(** * OrganizeMedia: a shallow embedding of [OrganizeMedia.py]

    The script lists a directory, keeps the photo and video files, reads a
    capture date from each of them, moves every file into a directory named
    after that date and prints what went where.

    Conventions of the embedding.
    - Python [str] is [string]; a list is a [list]; the [transactions] dict is
      an association list in insertion order, as a Python dict is.
    - Code that can raise or call [sys.exit] returns a [result].
    - Code with effects ([print], [os.makedirs], [shutil.move], mutation of
      [transactions]) is a function [state -> result A * state]; the state is
      kept when the code raises or exits, as the effects already performed
      are.
    - What the script reads from outside ([os.listdir], [Image.open],
      [ffmpeg.probe], [os.getcwd]) is a [world] of oracles.  So is the
      file system: whether a path exists, and whether [os.makedirs] and
      [shutil.move] raise, is what the world answers at that point of the
      run; the embedding makes the calls of the script, in its order, and
      assumes nothing about the answers.
    - A string is the sequence of its UTF-8 bytes, whose order is the order
      of the code points that Python compares.  White space is that of
      [str.isspace], read on the bytes; letter case is that of the ASCII
      range.
    - The progress bar of [tqdm] is left out. *)

From Stdlib Require Import String Ascii List ZArith Bool Lia.
From Stdlib Require Import Sorting.Sorted Sorting.Permutation.
From Stdlib Require Import DecimalString OrdersEx RelationClasses.
Import ListNotations.
Open Scope string_scope.

(** ** Python primitives *)

(** The exceptions the script can meet. *)
Inductive exn : Type :=
| IndexError
| KeyError (key : string)
| UnboundLocalError (var : string)
| EOFError
| FileNotFoundError (path : string)
| FileExistsError (path : string)
| NotADirectoryError (path : string)
| OSError (msg : string).

(** How a piece of code ends: it returns, it calls [sys.exit(code)], or it
    raises. *)
Inductive result (A : Type) : Type :=
| Normal (a : A)
| SysExit (code : Z)
| Raised (e : exn).
Arguments Normal {A} a.
Arguments SysExit {A} code.
Arguments Raised {A} e.

(** [s.split(sep)] for a separator of one character: never empty, and a
    string without the separator is returned whole. *)
Fixpoint str_split (sep : ascii) (s : string) : list string :=
  match s with
  | EmptyString => [EmptyString]
  | String c r =>
      if Ascii.eqb c sep then EmptyString :: str_split sep r
      else match str_split sep r with
           | t :: ts => String c t :: ts
           | [] => [String c EmptyString]
           end
  end.

(** [l[-1]]: the last item, [None] standing for [IndexError]. *)
Fixpoint last_item (l : list string) : option string :=
  match l with
  | [] => None
  | [x] => Some x
  | _ :: r => last_item r
  end.

(** [l[i]] for [i >= 0]. *)
Definition item (l : list string) (i : nat) : result string :=
  match nth_error l i with
  | Some x => Normal x
  | None => Raised IndexError
  end.

(** [x in l] on a list of strings. *)
Definition elem (x : string) (l : list string) : bool :=
  existsb (String.eqb x) l.

(** White space, as [str.isspace], [str.split()] and [str.strip()] have
    it: the characters U+0009 to U+000D, U+001C to U+0020, U+0085, U+00A0,
    U+1680, U+2000 to U+200A, U+2028, U+2029, U+202F, U+205F and U+3000.
    In UTF-8 the first ten are the bytes 9 to 13 and 28 to 32; U+0085 and
    U+00A0 are 194 followed by 133 or 160; U+1680 is 225, 154, 128;
    U+2000 to U+200A, U+2028, U+2029 and U+202F are 226, 128 followed by
    128 to 138, 168, 169 or 175; U+205F is 226, 129, 159; U+3000 is 227,
    128, 128.  No such sequence begins inside another character. *)
Definition space1 (c1 : ascii) : bool :=
  let n1 := nat_of_ascii c1 in
  ((9 <=? n1) && (n1 <=? 13) || (28 <=? n1) && (n1 <=? 32))%nat.

Definition space2 (c1 c2 : ascii) : bool :=
  let n1 := nat_of_ascii c1 in
  let n2 := nat_of_ascii c2 in
  ((n1 =? 194) && ((n2 =? 133) || (n2 =? 160)))%nat.

Definition space3 (c1 c2 c3 : ascii) : bool :=
  let n1 := nat_of_ascii c1 in
  let n2 := nat_of_ascii c2 in
  let n3 := nat_of_ascii c3 in
  ((n1 =? 225) && (n2 =? 154) && (n3 =? 128)
   || (n1 =? 226) && (n2 =? 128)
      && ((128 <=? n3) && (n3 <=? 138)
          || (n3 =? 168) || (n3 =? 169) || (n3 =? 175))
   || (n1 =? 226) && (n2 =? 129) && (n3 =? 159)
   || (n1 =? 227) && (n2 =? 128) && (n3 =? 128))%nat.

(** The number of bytes of the white-space character that [s] begins
    with, and 0 when it begins with none. *)
Definition space_len (s : string) : nat :=
  match s with
  | EmptyString => 0
  | String c1 r1 =>
      if space1 c1 then 1
      else
        match r1 with
        | EmptyString => 0
        | String c2 r2 =>
            if space2 c1 c2 then 2
            else
              match r2 with
              | EmptyString => 0
              | String c3 _ => if space3 c1 c2 c3 then 3 else 0
              end
        end
  end.

(** [s.split()]: the maximal runs of characters that are not white space.
    [cur] is the run being read, reversed; [skip] counts the bytes still
    to pass of a white-space character that has begun. *)
Fixpoint split_ws_aux (s : string) (cur : list ascii) (skip : nat)
  : list string :=
  match s with
  | EmptyString =>
      match cur with
      | [] => []
      | _ => [string_of_list_ascii (rev cur)]
      end
  | String c r =>
      match skip with
      | S k => split_ws_aux r cur k
      | O =>
          match space_len s with
          | S k =>
              match cur with
              | [] => split_ws_aux r [] k
              | _ => string_of_list_ascii (rev cur) :: split_ws_aux r [] k
              end
          | O => split_ws_aux r (c :: cur) 0
          end
      end
  end.

Definition split_ws (s : string) : list string := split_ws_aux s [] 0.

(** [s.lstrip()], [s.rstrip()] and [s.strip()]. *)
Fixpoint lstrip_aux (s : string) (skip : nat) : string :=
  match s with
  | EmptyString => EmptyString
  | String c r =>
      match skip with
      | S k => lstrip_aux r k
      | O =>
          match space_len s with
          | S k => lstrip_aux r k
          | O => s
          end
      end
  end.

Definition lstrip (s : string) : string := lstrip_aux s 0.

(** [s] is made of white space only, once [skip] bytes are passed. *)
Fixpoint all_space_aux (s : string) (skip : nat) : bool :=
  match s with
  | EmptyString => true
  | String c r =>
      match skip with
      | S k => all_space_aux r k
      | O =>
          match space_len s with
          | S k => all_space_aux r k
          | O => false
          end
      end
  end.

Fixpoint rstrip (s : string) : string :=
  match s with
  | EmptyString => EmptyString
  | String c r =>
      if all_space_aux s 0 then EmptyString else String c (rstrip r)
  end.

Definition strip (s : string) : string := rstrip (lstrip s).

(** [str(n)] for a length. *)
Definition str_of_nat (n : nat) : string :=
  NilEmpty.string_of_uint (Nat.to_uint n).

(** [s.lower()] on the ASCII range. *)
Definition lower_ascii (c : ascii) : ascii :=
  let n := nat_of_ascii c in
  if ((65 <=? n) && (n <=? 90))%nat then ascii_of_nat (n + 32) else c.

Fixpoint lower (s : string) : string :=
  match s with
  | EmptyString => EmptyString
  | String c r => String (lower_ascii c) (lower r)
  end.

(** ** MediaClassifier: [find_media_in_dir] *)

Definition DEFAULT_DEST : string := "Timestamp_Unavailable".

Definition photo_types : list string := ["jpg"; "png"].
Definition video_types : list string := ["mp4"].

(** The [for] loop of [find_media_in_dir]; the two accumulators are the
    lists [photo_media] and [video_media], which grow by [append]. *)
Fixpoint find_media_loop (files photo_media video_media : list string)
  : result (list string * list string) :=
  match files with
  | [] => Normal (photo_media, video_media)
  | file_name :: rest =>
      let tokens := str_split "." file_name in
      match last_item tokens with
      | None => Raised IndexError
      | Some ext =>
          if elem ext photo_types then
            find_media_loop rest (photo_media ++ [file_name])%list video_media
          else if elem ext video_types then
            find_media_loop rest photo_media (video_media ++ [file_name])%list
          else find_media_loop rest photo_media video_media
      end
  end.

Definition find_media_in_dir (files : list string)
  : result (list string * list string) :=
  find_media_loop files [] [].

(** The last token of a file name between dots, as a total function. *)
Definition last_token (file_name : string) : string :=
  last (str_split "." file_name) EmptyString.

Definition is_photo (file_name : string) : bool :=
  elem (last_token file_name) photo_types.

Definition is_video (file_name : string) : bool :=
  elem (last_token file_name) video_types.

(** A string that does not hold the character [c]. *)
Fixpoint lacks (c : ascii) (s : string) : bool :=
  match s with
  | EmptyString => true
  | String x r => negb (Ascii.eqb x c) && lacks c r
  end.

(** A string that holds no dot. *)
Definition no_dot (s : string) : bool := lacks "." s.

(** ** TransactionLog: [add_record] and [pp_transactions] *)

(** The [transactions] dict: destination -> file names, in insertion order. *)
Definition dict : Type := list (string * list string).

(** [d.get(k, default)] *)
Fixpoint dict_get (d : dict) (k : string) (default : list string)
  : list string :=
  match d with
  | [] => default
  | (k', v) :: r => if String.eqb k k' then v else dict_get r k default
  end.

(** [d[k] = v]: a key already there keeps its place, a new one goes last. *)
Fixpoint dict_set (d : dict) (k : string) (v : list string) : dict :=
  match d with
  | [] => [(k, v)]
  | (k', v') :: r =>
      if String.eqb k k' then (k, v) :: r else (k', v') :: dict_set r k v
  end.

Definition add_record (transactions : dict) (media_file dest : string)
  : dict :=
  let val := dict_get transactions dest [] in
  let val := (val ++ [media_file])%list in
  dict_set transactions dest val.

(** [<] on strings, by code points. *)
Definition str_lt (a b : string) : Prop := String.compare a b = Lt.

(** [<] on lists of strings, as Python compares lists. *)
Fixpoint list_ltb (a b : list string) : bool :=
  match a, b with
  | [], [] => false
  | [], _ :: _ => true
  | _ :: _, [] => false
  | x :: a', y :: b' =>
      match String.compare x y with
      | Lt => true
      | Eq => list_ltb a' b'
      | Gt => false
      end
  end.

(** [<] on the [(key, value)] tuples that [transactions.items()] yields. *)
Definition item_ltb (a b : string * list string) : bool :=
  match String.compare (fst a) (fst b) with
  | Lt => true
  | Eq => list_ltb (snd a) (snd b)
  | Gt => false
  end.

(** [sorted]: a stable sort that only asks [<]. *)
Fixpoint insert_sorted (x : string * list string) (l : dict) : dict :=
  match l with
  | [] => [x]
  | y :: r => if item_ltb y x then y :: insert_sorted x r else x :: y :: r
  end.

Fixpoint sorted (l : dict) : dict :=
  match l with
  | [] => []
  | x :: r => insert_sorted x (sorted r)
  end.

(** The message of one destination: the inner [for val in v] loop. *)
Definition entry_msg (kv : string * list string) : string :=
  fold_left (fun msg val => msg ++ String "010" "    " ++ val) (snd kv)
    (String "010" (fst kv) ++ ":").

(** ** Effects *)

Record state : Type := mkState {
  stdout : list string;             (* what was printed, oldest first *)
  stderr : list string;
  dirs : list string;               (* the directories that the run knows:
                                       those it began with and those that
                                       [os.makedirs] has made *)
  moved : list (string * string);   (* the [shutil.move] calls, oldest first *)
  transactions : dict               (* the dict that [main] creates *)
}.

Definition M (A : Type) : Type := state -> result A * state.

Definition ret {A} (a : A) : M A := fun st => (Normal a, st).

Definition bind {A B} (c : M A) (k : A -> M B) : M B :=
  fun st =>
    match c st with
    | (Normal a, st') => k a st'
    | (SysExit code, st') => (SysExit code, st')
    | (Raised e, st') => (Raised e, st')
    end.

Notation "x <- c ;; k" := (bind c (fun x => k))
  (at level 61, c at next level, right associativity).
Notation "c ;; k" := (bind c (fun _ => k))
  (at level 61, right associativity).

Definition lift {A} (r : result A) : M A := fun st => (r, st).
Definition raise {A} (e : exn) : M A := lift (Raised e).
Definition sys_exit {A} (code : Z) : M A := lift (SysExit code).

Definition print (msg : string) : M unit :=
  fun st => (Normal tt,
             mkState (stdout st ++ [msg]) (stderr st) (dirs st) (moved st)
                     (transactions st)).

ABOUT THIS TASK » Using the records, find the number of lines in which the string "moved" occurs. Reply with that number alone.

TASK SOLUTION » 2